* _Instructions to follow_:
Extract from the entries below, exactly as given, only the lines from the line containing "let orders b" to the line containing "Ok (mkWritten 200", both lines included.

==============================

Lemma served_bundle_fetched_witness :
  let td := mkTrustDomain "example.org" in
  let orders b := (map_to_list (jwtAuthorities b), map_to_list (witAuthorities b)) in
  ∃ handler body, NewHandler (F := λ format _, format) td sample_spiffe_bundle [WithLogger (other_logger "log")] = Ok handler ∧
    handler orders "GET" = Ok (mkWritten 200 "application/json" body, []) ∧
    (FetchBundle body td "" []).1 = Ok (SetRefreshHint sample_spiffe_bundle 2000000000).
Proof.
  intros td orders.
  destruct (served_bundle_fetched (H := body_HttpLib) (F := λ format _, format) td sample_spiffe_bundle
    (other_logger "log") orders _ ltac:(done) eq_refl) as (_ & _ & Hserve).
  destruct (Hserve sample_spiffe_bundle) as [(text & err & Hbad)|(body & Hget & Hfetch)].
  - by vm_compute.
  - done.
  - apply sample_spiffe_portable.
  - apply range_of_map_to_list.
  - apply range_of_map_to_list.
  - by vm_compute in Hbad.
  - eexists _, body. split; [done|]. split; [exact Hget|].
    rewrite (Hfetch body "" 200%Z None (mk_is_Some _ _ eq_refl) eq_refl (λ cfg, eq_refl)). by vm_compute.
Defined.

==============================

* _Written answer_:
  let orders b := (map_to_list (jwtAuthorities b), map_to_list (witAuthorities b)) in
  ∃ handler body, NewHandler (F := λ format _, format) td sample_spiffe_bundle [WithLogger (other_logger "log")] = Ok handler ∧
    handler orders "GET" = Ok (mkWritten 200 "application/json" body, []) ∧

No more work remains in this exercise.